Records to process section start
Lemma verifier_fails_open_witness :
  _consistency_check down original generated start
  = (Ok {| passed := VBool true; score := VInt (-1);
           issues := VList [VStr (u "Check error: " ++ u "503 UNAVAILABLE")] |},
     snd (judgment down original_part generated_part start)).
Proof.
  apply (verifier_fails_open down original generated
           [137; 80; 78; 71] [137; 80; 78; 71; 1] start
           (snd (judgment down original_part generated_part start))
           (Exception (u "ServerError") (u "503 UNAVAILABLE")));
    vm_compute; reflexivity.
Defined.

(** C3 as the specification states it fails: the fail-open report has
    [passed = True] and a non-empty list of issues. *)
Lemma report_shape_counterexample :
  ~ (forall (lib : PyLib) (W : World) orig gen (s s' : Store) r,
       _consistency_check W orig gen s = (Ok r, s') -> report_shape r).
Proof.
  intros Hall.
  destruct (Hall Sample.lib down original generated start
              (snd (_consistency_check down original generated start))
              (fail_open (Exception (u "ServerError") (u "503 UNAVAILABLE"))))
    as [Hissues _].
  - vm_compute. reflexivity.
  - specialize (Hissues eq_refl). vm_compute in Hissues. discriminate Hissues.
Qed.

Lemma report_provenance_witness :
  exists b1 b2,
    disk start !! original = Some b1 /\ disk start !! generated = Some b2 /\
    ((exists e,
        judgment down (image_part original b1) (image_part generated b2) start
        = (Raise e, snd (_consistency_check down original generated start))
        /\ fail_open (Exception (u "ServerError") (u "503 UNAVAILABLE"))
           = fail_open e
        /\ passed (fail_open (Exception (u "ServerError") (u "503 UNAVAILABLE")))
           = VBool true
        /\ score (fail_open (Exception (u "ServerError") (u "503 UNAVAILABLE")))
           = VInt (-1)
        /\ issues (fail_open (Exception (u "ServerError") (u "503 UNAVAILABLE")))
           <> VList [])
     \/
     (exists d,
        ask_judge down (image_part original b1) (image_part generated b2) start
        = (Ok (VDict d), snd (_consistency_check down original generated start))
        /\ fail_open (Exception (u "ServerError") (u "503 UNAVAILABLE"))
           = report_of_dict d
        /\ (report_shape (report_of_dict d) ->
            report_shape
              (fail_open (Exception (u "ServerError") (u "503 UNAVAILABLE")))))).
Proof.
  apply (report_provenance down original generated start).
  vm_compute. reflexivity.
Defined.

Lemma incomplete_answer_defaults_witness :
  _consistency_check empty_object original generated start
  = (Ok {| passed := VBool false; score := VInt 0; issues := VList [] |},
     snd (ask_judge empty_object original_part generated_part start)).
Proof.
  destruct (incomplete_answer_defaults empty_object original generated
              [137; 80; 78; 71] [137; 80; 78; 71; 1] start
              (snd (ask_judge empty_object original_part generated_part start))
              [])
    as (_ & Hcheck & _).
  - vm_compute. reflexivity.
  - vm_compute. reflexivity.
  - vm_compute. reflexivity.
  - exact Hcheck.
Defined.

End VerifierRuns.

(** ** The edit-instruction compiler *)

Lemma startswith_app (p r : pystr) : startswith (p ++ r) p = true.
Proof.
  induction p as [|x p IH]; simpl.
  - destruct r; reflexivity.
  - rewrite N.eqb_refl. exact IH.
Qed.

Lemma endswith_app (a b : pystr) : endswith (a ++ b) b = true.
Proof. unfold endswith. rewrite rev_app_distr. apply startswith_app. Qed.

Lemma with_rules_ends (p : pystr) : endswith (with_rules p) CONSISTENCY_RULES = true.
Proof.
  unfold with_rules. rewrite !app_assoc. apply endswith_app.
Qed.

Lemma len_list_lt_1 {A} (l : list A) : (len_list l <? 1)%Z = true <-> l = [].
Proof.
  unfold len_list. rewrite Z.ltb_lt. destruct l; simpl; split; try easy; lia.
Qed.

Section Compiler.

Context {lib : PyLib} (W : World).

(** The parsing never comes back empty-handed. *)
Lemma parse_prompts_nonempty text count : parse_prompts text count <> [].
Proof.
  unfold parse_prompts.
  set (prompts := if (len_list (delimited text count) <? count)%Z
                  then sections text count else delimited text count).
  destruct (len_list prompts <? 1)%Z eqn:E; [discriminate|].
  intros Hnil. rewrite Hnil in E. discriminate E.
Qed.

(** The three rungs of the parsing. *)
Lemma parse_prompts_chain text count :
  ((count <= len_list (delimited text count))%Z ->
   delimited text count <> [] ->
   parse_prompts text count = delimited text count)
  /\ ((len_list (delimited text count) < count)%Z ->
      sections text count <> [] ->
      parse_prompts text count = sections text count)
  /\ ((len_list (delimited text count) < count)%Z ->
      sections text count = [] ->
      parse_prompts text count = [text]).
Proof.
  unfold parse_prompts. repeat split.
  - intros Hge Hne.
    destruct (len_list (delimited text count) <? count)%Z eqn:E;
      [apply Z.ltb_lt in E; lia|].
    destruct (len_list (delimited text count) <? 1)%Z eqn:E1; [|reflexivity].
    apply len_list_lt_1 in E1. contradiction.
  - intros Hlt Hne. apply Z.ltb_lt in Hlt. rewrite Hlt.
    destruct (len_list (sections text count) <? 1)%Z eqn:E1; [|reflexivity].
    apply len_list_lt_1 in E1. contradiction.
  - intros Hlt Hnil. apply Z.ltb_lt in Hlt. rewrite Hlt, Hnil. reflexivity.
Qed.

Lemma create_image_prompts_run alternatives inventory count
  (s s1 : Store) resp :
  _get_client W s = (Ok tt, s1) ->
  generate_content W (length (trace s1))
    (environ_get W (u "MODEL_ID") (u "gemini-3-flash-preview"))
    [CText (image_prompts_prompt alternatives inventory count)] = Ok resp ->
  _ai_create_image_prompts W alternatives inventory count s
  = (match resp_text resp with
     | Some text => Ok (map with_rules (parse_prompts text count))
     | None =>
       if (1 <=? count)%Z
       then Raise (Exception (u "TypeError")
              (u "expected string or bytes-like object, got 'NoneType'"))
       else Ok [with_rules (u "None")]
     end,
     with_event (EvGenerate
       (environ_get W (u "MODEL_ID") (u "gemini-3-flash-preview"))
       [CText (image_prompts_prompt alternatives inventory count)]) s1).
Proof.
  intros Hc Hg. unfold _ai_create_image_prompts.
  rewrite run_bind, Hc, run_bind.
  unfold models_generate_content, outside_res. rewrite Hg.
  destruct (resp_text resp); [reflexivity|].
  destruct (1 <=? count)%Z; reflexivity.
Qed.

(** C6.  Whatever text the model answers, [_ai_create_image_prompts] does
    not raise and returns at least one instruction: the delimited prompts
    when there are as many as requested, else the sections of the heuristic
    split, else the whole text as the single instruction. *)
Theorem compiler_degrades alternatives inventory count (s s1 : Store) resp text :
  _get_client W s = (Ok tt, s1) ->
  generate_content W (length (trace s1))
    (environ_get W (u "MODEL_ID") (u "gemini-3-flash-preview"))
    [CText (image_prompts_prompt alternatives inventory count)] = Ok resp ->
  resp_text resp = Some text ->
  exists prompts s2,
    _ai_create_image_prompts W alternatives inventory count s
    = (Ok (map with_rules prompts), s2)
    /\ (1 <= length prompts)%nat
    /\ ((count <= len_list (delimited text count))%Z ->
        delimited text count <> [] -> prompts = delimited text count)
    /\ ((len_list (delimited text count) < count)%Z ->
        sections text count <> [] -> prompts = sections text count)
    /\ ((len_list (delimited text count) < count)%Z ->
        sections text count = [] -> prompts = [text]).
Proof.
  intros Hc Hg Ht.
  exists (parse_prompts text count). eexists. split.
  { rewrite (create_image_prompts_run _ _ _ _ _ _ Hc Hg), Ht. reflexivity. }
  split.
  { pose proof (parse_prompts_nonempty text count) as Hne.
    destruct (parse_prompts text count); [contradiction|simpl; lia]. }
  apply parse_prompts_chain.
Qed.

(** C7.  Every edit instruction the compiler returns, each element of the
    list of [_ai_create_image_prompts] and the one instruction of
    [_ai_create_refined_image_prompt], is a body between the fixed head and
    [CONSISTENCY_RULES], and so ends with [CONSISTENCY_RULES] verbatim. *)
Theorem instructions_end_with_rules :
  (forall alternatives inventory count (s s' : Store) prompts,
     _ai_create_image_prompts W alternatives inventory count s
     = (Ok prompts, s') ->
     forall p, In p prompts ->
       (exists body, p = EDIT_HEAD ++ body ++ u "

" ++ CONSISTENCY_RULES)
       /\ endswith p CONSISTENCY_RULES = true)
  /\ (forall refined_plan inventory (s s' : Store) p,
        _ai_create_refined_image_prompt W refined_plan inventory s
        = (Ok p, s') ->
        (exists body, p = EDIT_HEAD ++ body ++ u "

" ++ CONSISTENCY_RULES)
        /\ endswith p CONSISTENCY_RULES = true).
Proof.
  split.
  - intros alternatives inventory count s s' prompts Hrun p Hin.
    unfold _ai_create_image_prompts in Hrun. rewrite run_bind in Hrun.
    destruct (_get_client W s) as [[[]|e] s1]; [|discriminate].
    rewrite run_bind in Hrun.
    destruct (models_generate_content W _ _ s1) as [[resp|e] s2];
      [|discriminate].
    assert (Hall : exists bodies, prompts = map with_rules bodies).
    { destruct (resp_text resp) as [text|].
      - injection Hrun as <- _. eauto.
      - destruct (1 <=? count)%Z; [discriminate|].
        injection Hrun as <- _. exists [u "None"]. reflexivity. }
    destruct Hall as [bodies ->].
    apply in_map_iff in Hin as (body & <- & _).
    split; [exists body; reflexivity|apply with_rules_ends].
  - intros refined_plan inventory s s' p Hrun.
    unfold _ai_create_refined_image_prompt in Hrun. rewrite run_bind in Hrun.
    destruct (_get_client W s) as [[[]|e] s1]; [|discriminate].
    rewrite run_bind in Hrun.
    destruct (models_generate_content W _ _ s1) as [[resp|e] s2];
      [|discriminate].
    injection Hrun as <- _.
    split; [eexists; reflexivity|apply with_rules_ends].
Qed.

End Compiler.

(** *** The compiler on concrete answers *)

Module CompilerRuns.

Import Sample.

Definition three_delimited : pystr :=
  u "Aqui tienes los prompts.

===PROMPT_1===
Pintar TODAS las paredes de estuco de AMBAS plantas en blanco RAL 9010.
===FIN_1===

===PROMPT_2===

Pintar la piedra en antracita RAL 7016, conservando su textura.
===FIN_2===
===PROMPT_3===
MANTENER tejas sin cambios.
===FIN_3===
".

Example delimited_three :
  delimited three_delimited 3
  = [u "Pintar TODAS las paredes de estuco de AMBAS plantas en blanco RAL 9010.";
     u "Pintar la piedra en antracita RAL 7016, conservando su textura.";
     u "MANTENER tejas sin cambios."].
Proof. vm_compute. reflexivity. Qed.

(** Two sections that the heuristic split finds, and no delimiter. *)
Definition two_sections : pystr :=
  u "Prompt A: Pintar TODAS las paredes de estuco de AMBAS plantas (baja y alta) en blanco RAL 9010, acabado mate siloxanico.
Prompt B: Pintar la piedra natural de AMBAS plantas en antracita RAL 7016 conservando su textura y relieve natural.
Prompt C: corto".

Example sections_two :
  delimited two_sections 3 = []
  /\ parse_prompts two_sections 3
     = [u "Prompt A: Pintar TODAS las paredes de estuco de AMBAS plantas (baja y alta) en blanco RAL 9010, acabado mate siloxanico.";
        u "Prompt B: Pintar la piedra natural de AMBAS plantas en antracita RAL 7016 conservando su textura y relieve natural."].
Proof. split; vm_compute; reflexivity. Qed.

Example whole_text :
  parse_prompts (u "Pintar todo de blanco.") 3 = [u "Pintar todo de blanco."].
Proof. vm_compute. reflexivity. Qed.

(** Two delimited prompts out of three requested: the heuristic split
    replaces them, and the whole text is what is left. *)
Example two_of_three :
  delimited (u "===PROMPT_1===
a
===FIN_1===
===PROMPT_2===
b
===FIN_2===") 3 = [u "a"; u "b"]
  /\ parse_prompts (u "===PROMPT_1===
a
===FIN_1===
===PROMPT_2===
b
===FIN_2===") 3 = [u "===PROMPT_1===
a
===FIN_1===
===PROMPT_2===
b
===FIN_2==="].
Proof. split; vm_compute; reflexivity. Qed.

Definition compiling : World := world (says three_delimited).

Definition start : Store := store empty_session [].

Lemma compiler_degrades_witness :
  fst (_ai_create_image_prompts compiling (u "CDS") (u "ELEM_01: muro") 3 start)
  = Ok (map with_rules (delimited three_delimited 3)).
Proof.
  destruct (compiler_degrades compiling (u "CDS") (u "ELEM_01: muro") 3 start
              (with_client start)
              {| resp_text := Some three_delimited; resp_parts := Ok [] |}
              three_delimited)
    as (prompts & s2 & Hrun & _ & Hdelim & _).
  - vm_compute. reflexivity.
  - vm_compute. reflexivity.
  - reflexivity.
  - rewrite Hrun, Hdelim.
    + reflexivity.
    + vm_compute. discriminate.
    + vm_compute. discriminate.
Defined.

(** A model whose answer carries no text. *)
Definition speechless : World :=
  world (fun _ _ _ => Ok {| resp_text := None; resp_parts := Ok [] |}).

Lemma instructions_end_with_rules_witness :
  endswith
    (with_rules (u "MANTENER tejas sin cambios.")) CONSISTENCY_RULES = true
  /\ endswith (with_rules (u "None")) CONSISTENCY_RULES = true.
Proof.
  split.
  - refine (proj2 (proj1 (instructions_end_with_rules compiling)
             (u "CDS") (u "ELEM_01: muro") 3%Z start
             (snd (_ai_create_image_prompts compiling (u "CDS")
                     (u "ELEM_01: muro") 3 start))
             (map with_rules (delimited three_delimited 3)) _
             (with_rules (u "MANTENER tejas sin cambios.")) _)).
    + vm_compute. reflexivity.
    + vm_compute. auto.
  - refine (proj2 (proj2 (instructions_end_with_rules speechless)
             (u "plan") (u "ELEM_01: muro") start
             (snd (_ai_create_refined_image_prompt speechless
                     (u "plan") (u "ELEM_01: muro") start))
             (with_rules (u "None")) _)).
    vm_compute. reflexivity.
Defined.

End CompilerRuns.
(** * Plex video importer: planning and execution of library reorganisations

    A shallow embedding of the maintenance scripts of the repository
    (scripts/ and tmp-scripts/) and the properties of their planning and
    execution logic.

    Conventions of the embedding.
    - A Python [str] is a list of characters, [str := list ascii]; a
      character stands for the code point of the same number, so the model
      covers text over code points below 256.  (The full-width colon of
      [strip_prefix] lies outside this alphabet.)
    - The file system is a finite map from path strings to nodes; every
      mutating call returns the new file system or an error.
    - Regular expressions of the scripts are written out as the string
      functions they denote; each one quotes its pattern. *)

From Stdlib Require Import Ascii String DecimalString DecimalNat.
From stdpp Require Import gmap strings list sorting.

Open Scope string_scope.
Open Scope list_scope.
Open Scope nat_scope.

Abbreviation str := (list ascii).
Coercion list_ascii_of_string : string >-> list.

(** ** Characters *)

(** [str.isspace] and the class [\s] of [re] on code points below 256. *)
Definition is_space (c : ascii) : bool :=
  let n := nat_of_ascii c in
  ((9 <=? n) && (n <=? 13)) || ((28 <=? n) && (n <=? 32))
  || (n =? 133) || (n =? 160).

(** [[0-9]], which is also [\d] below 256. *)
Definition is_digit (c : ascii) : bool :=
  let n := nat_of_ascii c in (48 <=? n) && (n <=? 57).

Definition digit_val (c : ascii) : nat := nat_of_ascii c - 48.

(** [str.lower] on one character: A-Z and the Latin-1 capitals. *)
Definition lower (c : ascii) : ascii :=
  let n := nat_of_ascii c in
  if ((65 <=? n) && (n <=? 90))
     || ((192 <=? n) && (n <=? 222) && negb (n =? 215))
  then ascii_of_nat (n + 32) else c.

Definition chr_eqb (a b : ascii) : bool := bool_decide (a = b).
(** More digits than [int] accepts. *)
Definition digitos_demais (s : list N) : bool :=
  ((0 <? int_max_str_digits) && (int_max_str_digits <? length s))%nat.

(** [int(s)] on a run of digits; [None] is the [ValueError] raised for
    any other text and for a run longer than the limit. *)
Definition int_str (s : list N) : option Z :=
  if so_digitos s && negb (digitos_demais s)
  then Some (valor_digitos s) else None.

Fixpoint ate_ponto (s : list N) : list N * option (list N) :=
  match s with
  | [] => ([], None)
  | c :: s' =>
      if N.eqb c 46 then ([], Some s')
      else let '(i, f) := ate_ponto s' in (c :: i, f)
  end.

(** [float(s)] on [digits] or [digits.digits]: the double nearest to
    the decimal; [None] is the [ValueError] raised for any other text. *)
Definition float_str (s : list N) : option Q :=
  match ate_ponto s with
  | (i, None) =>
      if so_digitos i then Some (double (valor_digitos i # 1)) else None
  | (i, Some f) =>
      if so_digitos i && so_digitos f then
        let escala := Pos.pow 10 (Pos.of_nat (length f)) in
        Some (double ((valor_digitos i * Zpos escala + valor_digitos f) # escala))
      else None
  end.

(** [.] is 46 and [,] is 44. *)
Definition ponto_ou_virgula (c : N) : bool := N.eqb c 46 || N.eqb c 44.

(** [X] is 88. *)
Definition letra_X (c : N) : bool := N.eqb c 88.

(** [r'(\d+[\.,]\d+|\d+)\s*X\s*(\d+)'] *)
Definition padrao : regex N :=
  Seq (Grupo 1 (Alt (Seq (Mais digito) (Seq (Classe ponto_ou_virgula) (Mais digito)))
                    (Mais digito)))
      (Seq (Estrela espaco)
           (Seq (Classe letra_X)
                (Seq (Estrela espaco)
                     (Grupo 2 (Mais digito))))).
Records to process section end
# [Description of the task]
Write out exactly the lines that fall from the line with "Section Compiler." to the line with "destruct (len_list prompts" in the records above, keeping both ends.

# [Answer space]
Section Compiler.

Context {lib : PyLib} (W : World).

(** The parsing never comes back empty-handed. *)
Lemma parse_prompts_nonempty text count : parse_prompts text count <> [].
Proof.
  unfold parse_prompts.
  set (prompts := if (len_list (delimited text count) <? count)%Z
                  then sections text count else delimited text count).
  destruct (len_list prompts <? 1)%Z eqn:E; [discriminate|].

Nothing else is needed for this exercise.